Well…the choice of this subject dates back to the last year, when I told to myself I was ready to start this complex model, taking it as an exercise both in hard-surface modeling and in texture painting. This could have given me also the chance to better learn Substance Painter software. I’ve always liked Warhammer Dreadnoughts for their overall design: clear shapes but with lots of variations, different materials and plenty of details!

Modeling

After gathering a great number of reference images I started working piece by piece, trying to understand how they behave and how they move. All was modeled in Blender: I really find myself at ease with this software thanks to its versatility and its ever-growing features…and its community is amazing!

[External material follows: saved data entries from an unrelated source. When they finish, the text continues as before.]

(** The first fold of a split covers the index 1. *)
Lemma KFold_split_first (k n : nat) (random_state : option Z) folds :
  KFold_split k random_state n = Ok folds →
  2 ≤ n ∧ ∃ chunk folds', folds = fold_of_chunk n chunk :: folds'.
Proof.
  intros Hsplit. apply KFold_split_inv in Hsplit as Hk. destruct Hk as [Hk Hlen].
  rewrite KFold_split_ok in Hsplit by done. injection Hsplit as <-.
  split; [lia|].
  destruct (test_chunks _ _) as [|chunk chunks]; [simpl in Hlen; lia|].
  by exists chunk, (fold_of_chunk n <$> chunks).
Qed.


End run_events.

Section full_job_events.
Context {World : Type} `{!Shuffle, !Backend World, !ClusteringUtils World}.
Implicit Types (st : State World).

(** X9: a run of the full job that returns has fitted
    [n_splits * (max(n_consensus, 1) + 1)] models, over [n_splits] fold
    steps, and every one of them without weights. *)
Theorem full_job_run_fits st st' (row : Series value) :
  (∀ w, weights (self st) = Some w → rectangular w) →
  run (job_methods := FullOptimizationJob.methods) st = (st', Ok row) →
  ∃ evs,
    trace st' = trace st ++ evs ∧
    length (fold_steps evs) = n_splits (self st) ∧
    length (fits evs) = n_splits (self st) * (n_consensus (self st) `max` 1 + 1) ∧
    Forall (λ fit, fit.1.2 = W_None) (fits evs).
Proof.
  intros Hrect (folds & rs & Hsplit & Hloop & _)%run_inv.
  apply KFold_split_first in Hsplit as Hfirst.
  destruct Hfirst as [Hn (chunk & folds' & Hfolds)].
  apply KFold_split_inv in Hsplit as [_ Hlen]. rewrite Hfolds in Hloop.
  apply run_folds_falsy in Hloop as Hfalsy; [|done..].
  apply (run_folds_inv (λ job evs,
           length (fits evs) = n_consensus job `max` 1 + 1 ∧
           Forall (λ fit, fit.1.2 = W_None) (fits evs) ∧
           fold_steps evs = [])) in Hloop
    as [_ (per_fold & Htrace & Hall)];
    [|intros X_train X_val st0 st0' r Hcv|done].
  - eexists. split; [exact Htrace|]. rewrite <-Hfolds in Hall.
    rewrite <-Hlen. clear -Hall. simpl in Hall.
    induction Hall as [|fold p folds per_fold (_ & _ & Hfits & Hnone & Hsteps) _
                         (IH1 & IH2 & IH3)]; [by split_and!|].
    cbn [fmap list_fmap concat]. rewrite fold_steps_app, fits_app.
    cbn [fold_steps fits omap list_omap].
    change (omap _ p.2) with (fold_steps p.2) at 1.
    change (omap _ p.2) with (fits p.2).
    rewrite Hsteps, !length_app, Hfits, IH1, IH2. simpl. split_and!; [done|lia|].
    by apply Forall_app.
  - apply cv_fold_step_inv in Hcv as (Htrace0 & _ & Hself & Hlen0).
    split; [done|]. eexists. split; [exact Htrace0|]. simpl.
    rewrite fits_app, fold_steps_app.
    assert (∀ X s, fits (Fit X W_None <$> s) = (λ x, (X, W_None, x)) <$> s) as Hfits.
    { clear. intros X s. induction s as [|x s IH]; [done|].
      rewrite !fmap_cons. cbn [fits omap list_omap]. f_equal. exact IH. }
    assert (∀ X s, fold_steps (Fit X W_None <$> s) = []) as Hsteps.
    { clear. intros X s. by induction s. }
    rewrite Hfits, Hsteps. simpl. rewrite length_app, length_fmap, Hlen0. simpl.
    split_and!; [done| |done].
    apply Forall_app. split; [|by repeat constructor].
    apply Forall_fmap, Forall_forall. done.
Qed.
(** UTF-8 decoding of the body into the repertoire of [str]. *)
Fixpoint decode (b : bytes) : result str :=
  match b with
  | [] => inr EmptyString
  | x :: rest =>
      let n := Byte.to_N x in
      if (n <? 128)%N then
        match decode rest with
        | inr s => inr (String (ascii_of_N n) s)
        | inl e => inl e
        end
      else
        match rest with
        | y :: rest' =>
            let m := Byte.to_N y in
            if ((194 <=? n) && (n <=? 195) && (128 <=? m) && (m <=? 191))%N then
              match decode rest' with
              | inr s => inr (String (ascii_of_N ((n - 192) * 64 + (m - 128))) s)
              | inl e => inl e
              end
            else inl UnicodeDecodeError
        | [] => inl UnicodeDecodeError
        end
  end.

Definition push (c : ascii) (r : option (str * str)) : option (str * str) :=
  match r with
  | Some (s, rest) => Some (String c s, rest)
  | None => None
  end.

Definition hex4 (a b c d : ascii) : option Z :=
  match Hashlib.digit16 a, Hashlib.digit16 b, Hashlib.digit16 c, Hashlib.digit16 d with
  | Some x, Some y, Some z, Some w => Some (((x * 16 + y) * 16 + z) * 16 + w)
  | _, _, _, _ => None
  end.
(** C10. In a mapping-driven session an entry whose value is the empty
    string counts as an absent entry: the session is the one of the mapping
    without the entry, and the pick of the category is [None] whatever its
    options are (no option is looked at, not even one whose model is
    empty). An entry whose key is not a category of the catalog changes
    nothing: the session is the one of the mapping without it, and the key
    is not a key of the picks. *)
Theorem mapping_empty_value_and_unknown_key
    (mapping : gmap string string) (parts : list PartRecord) (cat : string) :
  let cats := group_by_category parts in
  (mapping !! cat = Some "" ->
     apply_scenario_mapping mapping cats
     = apply_scenario_mapping (delete cat mapping) cats
     /\ forall picks, apply_scenario_mapping mapping cats = Ok picks ->
          cat ∈ dict_keys cats -> dict_get cat picks = Some None)
  /\ (cat ∉ dict_keys cats ->
      forall want,
        apply_scenario_mapping (<[cat := want]> mapping) cats
        = apply_scenario_mapping (delete cat mapping) cats
        /\ forall picks, apply_scenario_mapping (<[cat := want]> mapping) cats = Ok picks ->
             dict_get cat picks = None).
Proof.
  intros cats. split.
  - intros Hempty. split.
    + rewrite !apply_scenario_mapping_ok. f_equal.
      apply assign_all_ext. intros k _. unfold pick_of.
      destruct (decide (k = cat)) as [->|Hne].
      * now rewrite Hempty, lookup_delete_eq.
      * now rewrite lookup_delete_ne.
    + intros picks Hp Hin. rewrite (apply_scenario_mapping_get _ _ _ _ Hp).
      rewrite decide_True by assumption. unfold pick_of. now rewrite Hempty.
  - intros Hnot want. split.
    + rewrite !apply_scenario_mapping_ok. f_equal.
      apply assign_all_ext. intros k Hk. apply sorted_categories_elem in Hk.
      unfold pick_of. assert (k <> cat) by congruence.
      now rewrite lookup_insert_ne, lookup_delete_ne.
    + intros picks Hp. rewrite (apply_scenario_mapping_get _ _ _ _ Hp).
      now rewrite decide_False.
Qed.

(** ** The interactive session *)

Lemma pick_index_Ok options idx r :
  pick_index options idx = Some r -> exists o, r = Ok o.
Proof.
  unfold pick_index. destruct (_ && _) eqn:E; [|discriminate].
  intros [= <-]. apply andb_true_iff in E as [H1 H2].
  apply Z.leb_le in H1, H2.
  destruct (nth_error options (Z.to_nat (idx - 1))) as [o|] eqn:En; [eauto|].
  apply nth_error_None in En. lia.
Qed.

Lemma int_of_digits_benign s : benign (Str.int_of_digits s).
Proof. unfold Str.int_of_digits. destruct (Str.all_chars _ _); simpl; auto. Qed.

Lemma choose_from_list_reads options inp :
  match choose_from_list options inp with
  | Ok (_, rest) => length rest < length inp
  | Raise e => e = EOFError \/ e = ValueError
  end.
Proof.
  induction inp as [|line inp IH]; simpl; [now left|].
  destruct (String.eqb (Str.strip line) ""); [lia|].
  destruct (String.eqb (Str.lower (Str.strip line)) "s"); [lia|].
  assert (Hrec : match choose_from_list options inp with
                 | Ok (_, rest) => length rest < S (length inp)
                 | Raise e => e = EOFError \/ e = ValueError
                 end).
  { destruct (choose_from_list options inp) as [[c rest]|e]; [lia | assumption]. }
  destruct (Str.isdigit (Str.strip line)); [|exact Hrec].
  pose proof (int_of_digits_benign (Str.strip line)) as Hb.
  destruct (Str.int_of_digits (Str.strip line)) as [idx|e]; simpl; [|exact Hb].
  destruct (pick_index options idx) as [r|] eqn:Ep; [|exact Hrec].
  apply pick_index_Ok in Ep as [o ->]. simpl. lia.
Qed.

Lemma pick_from_results_reads filtered inp :
  match pick_from_results filtered inp with
  | Ok (_, rest) => length rest < length inp
  | Raise e => e = EOFError \/ e = ValueError
  end.
Proof.
  induction inp as [|line inp IH]; simpl; [now left|].
  destruct (String.eqb (Str.strip line) ""); [lia|].
  assert (Hrec : match pick_from_results filtered inp with
                 | Ok (_, rest) => length rest < S (length inp)
                 | Raise e => e = EOFError \/ e = ValueError
                 end).
  { destruct (pick_from_results filtered inp) as [[c rest]|e]; [lia | assumption]. }
  destruct (Str.isdigit (Str.strip line)); [|exact Hrec].
  pose proof (int_of_digits_benign (Str.strip line)) as Hb.
  destruct (Str.int_of_digits (Str.strip line)) as [idx|e]; simpl; [|exact Hb].
  destruct (pick_index filtered idx) as [r|] eqn:Ep; [|exact Hrec].
  apply pick_index_Ok in Ep as [o ->]. simpl. lia.
Qed.

Lemma search_and_choose_reads options inp :
  match search_and_choose options inp with
  | Ok (_, rest) => length rest < length inp
  | Raise e => e = EOFError \/ e = ValueError
  end.
Proof.
  destruct inp as [|line inp]; simpl; [now left|].
  destruct (search line options) as [|o l]; [lia|].
  pose proof (pick_from_results_reads (o :: l) inp) as H.
  destruct (pick_from_results (o :: l) inp) as [[c rest]|e]; [lia | assumption].
Qed.

(** The loop of [pick_for_category] ends within the rounds it is given. *)
Lemma pick_loop_ends options preselect : forall fuel inp,
  length inp < fuel ->
  exists r, pick_loop fuel options preselect inp = Some r
            /\ match r with
               | Ok (_, rest) => length rest < length inp
               | Raise e => e = EOFError \/ e = ValueError
               end.
Proof.
  induction fuel as [|fuel IH]; intros inp Hlen; [lia|].
  simpl. pose proof (choose_from_list_reads options inp) as Hc.
  destruct (choose_from_list options inp) as [[c rest]|e];
    [|eexists; split; [reflexivity | exact Hc]].
  destruct c as [| |o];
    [eexists; split; [reflexivity | exact Hc] | |
     eexists; split; [reflexivity | exact Hc]].
  pose proof (search_and_choose_reads options rest) as Hs.
  destruct (search_and_choose options rest) as [[[o|] rest']|e].
  - eexists. split; [reflexivity|]. simpl. lia.
  - destruct (IH rest') as (r & -> & Hr); [lia|].
    exists r. split; [reflexivity|].
    destruct r as [[o rest'']|e]; [lia | assumption].
  - eexists. split; [reflexivity | exact Hs].
Qed.

Lemma pick_for_category_reads cat options preselect inp :
  match pick_for_category cat options preselect inp with
  | Ok (_, rest) => length rest < length inp
  | Raise e => e = EOFError \/ e = ValueError
  end.
Proof.
  unfold pick_for_category.
  destruct (pick_loop_ends options preselect (S (length inp)) inp) as (r & -> & Hr);
    [lia | exact Hr].
Qed.

(** An empty line skips the category, or keeps the preselected option. *)
Lemma pick_for_category_skip cat options preselect inp :
  pick_for_category cat options preselect ("" :: inp) = Ok (preselect, inp).
Proof. reflexivity. Qed.

Lemma session_loop_keys cats objs : forall todo picks inp,
  (forall c, c ∈ todo -> c ∈ dict_keys cats) ->
  (forall c, c ∈ todo -> c ∈ dict_keys picks) ->
  match session_loop cats objs todo picks inp with
  | Ok (pk, _) => dict_keys pk = dict_keys picks
  | Raise e => e = EOFError \/ e = ValueError
  end.
Proof.
  induction todo as [|cat todo IH]; intros picks inp Hcats Hpicks; [reflexivity|].
  simpl. unfold dict_item.
  destruct (dict_get_is_Some cat cats) as [options ->]; [apply Hcats; left|].
  simpl. pose proof (pick_for_category_reads cat options (preselect_for objs cat) inp) as Hp.
  destruct (pick_for_category cat options (preselect_for objs cat) inp)
    as [[choice inp']|e]; [|exact Hp].
  simpl. specialize (IH (dict_set cat choice picks) inp').
  destruct (session_loop cats objs todo (dict_set cat choice picks) inp')
    as [[pk rest]|e].
  - rewrite IH.
    + apply dict_keys_set_in, Hpicks. left.
    + intros c Hc. apply Hcats. now right.
    + intros c Hc. rewrite dict_keys_set_elem. right. apply Hpicks. now right.
  - apply IH.
    + intros c Hc. apply Hcats. now right.
    + intros c Hc. rewrite dict_keys_set_elem. right. apply Hpicks. now right.
Qed.

Lemma empty_picks_keys cats :
  NoDup (dict_keys cats) -> dict_keys (empty_picks cats) = sorted_categories cats.
Proof.
  intros Hnd. unfold empty_picks.
  change (fold_left (fun d k => dict_set k None d) (sorted_categories cats) [])
    with (assign_all (fun _ : string => @None PartRecord) (sorted_categories cats) []).
  rewrite assign_all_keys_fresh; [reflexivity | now apply sorted_categories_NoDup |].
  intros k _. apply not_elem_of_nil.
Qed.

(** With an empty line for every category the session runs to its end. *)
Lemma session_loop_all_skipped cats objs : forall todo picks,
  (forall c, c ∈ todo -> c ∈ dict_keys cats) ->
  exists pk, session_loop cats objs todo picks (repeat "" (length todo)) = Ok (pk, []).
Proof.
  induction todo as [|cat todo IH]; intros picks Hcats; [simpl; eauto|].
  cbn [length repeat session_loop]. unfold dict_item.
  destruct (dict_get_is_Some cat cats) as [options ->]; [apply Hcats; left|].
  cbn [bind]. rewrite pick_for_category_skip. cbn [bind fst snd].
  apply IH. intros c Hc. apply Hcats. now right.
Qed.

(** C6. For every catalog (built from any parts) and every mapping, the
    mapping-driven session returns picks whose keys are the categories of
    the catalog, each once and no other key, in the sorted order in which
    the categories are processed (ascending code-point order of strings).
    An interactive session that reaches its end returns picks with the same
    keys; it can only stop early by an exception of a read (the input ends,
    or [int] rejects a superscript digit), and with an empty line for every
    category it reaches its end. *)
Theorem picks_cover_every_category
    (parts : list PartRecord) (mapping : gmap string string)
    (objs : Picks) (inp : Input) :
  let cats := group_by_category parts in
  let cs := sorted_categories cats in
  (NoDup cs /\ (forall c, c ∈ cs <-> c ∈ dict_keys cats) /\ StronglySorted str_le cs)
  /\ (exists picks, apply_scenario_mapping mapping cats = Ok picks
                    /\ dict_keys picks = cs)
  /\ match interactive_session cats objs inp with
     | Ok (picks, _) => dict_keys picks = cs
     | Raise e => e = EOFError \/ e = ValueError
     end
  /\ (exists picks, interactive_session cats objs (repeat "" (length cs)) = Ok (picks, [])
                    /\ dict_keys picks = cs).
Proof.
  intros cats cs.
  pose proof (group_by_category_keys_NoDup parts) as Hnd. fold cats in Hnd.
  assert (Hkeys : forall inp',
            match interactive_session cats objs inp' with
            | Ok (picks, _) => dict_keys picks = cs
            | Raise e => e = EOFError \/ e = ValueError
            end).
  { intros inp'. unfold interactive_session.
    pose proof (session_loop_keys cats objs (sorted_categories cats)
                  (empty_picks cats) inp') as H.
    destruct (session_loop cats objs (sorted_categories cats) (empty_picks cats) inp')
      as [[pk rest]|e].
    - rewrite H; [now apply empty_picks_keys | apply sorted_categories_elem |].
      intros c Hc. now rewrite empty_picks_keys.
    - apply H; [apply sorted_categories_elem|].
      intros c Hc. now rewrite empty_picks_keys. }
  split; [|split; [|split]].
  - split; [now apply sorted_categories_NoDup|].
    split; [apply sorted_categories_elem | apply sorted_categories_sorted].
  - rewrite apply_scenario_mapping_ok. eexists. split; [reflexivity|].
    rewrite assign_all_keys_fresh; [reflexivity | now apply sorted_categories_NoDup |].
    intros k _. apply not_elem_of_nil.
  - apply Hkeys.
  - destruct (session_loop_all_skipped cats objs cs (empty_picks cats)) as [pk Hpk];
      [apply sorted_categories_elem|].
    exists pk. split; [exact Hpk|].
    specialize (Hkeys (repeat "" (length cs))).
    unfold interactive_session in Hkeys. fold cs in Hkeys.
    now rewrite Hpk in Hkeys.
Qed.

After setting preliminary bounding boxes for each part – just to be sure of their reciprocal proportions – I started creating each element, sometimes helping me with rough boolean operations and then finalizing with cleaner topology.

All other details would have been added by texture painting instead. Skulls were made with a quick and simple sculpting work, the flag using Blender cloth simulation just to achieve some wrinkle and fold, while the rocky soil was done applying a displacement map made by me in Substance Designer.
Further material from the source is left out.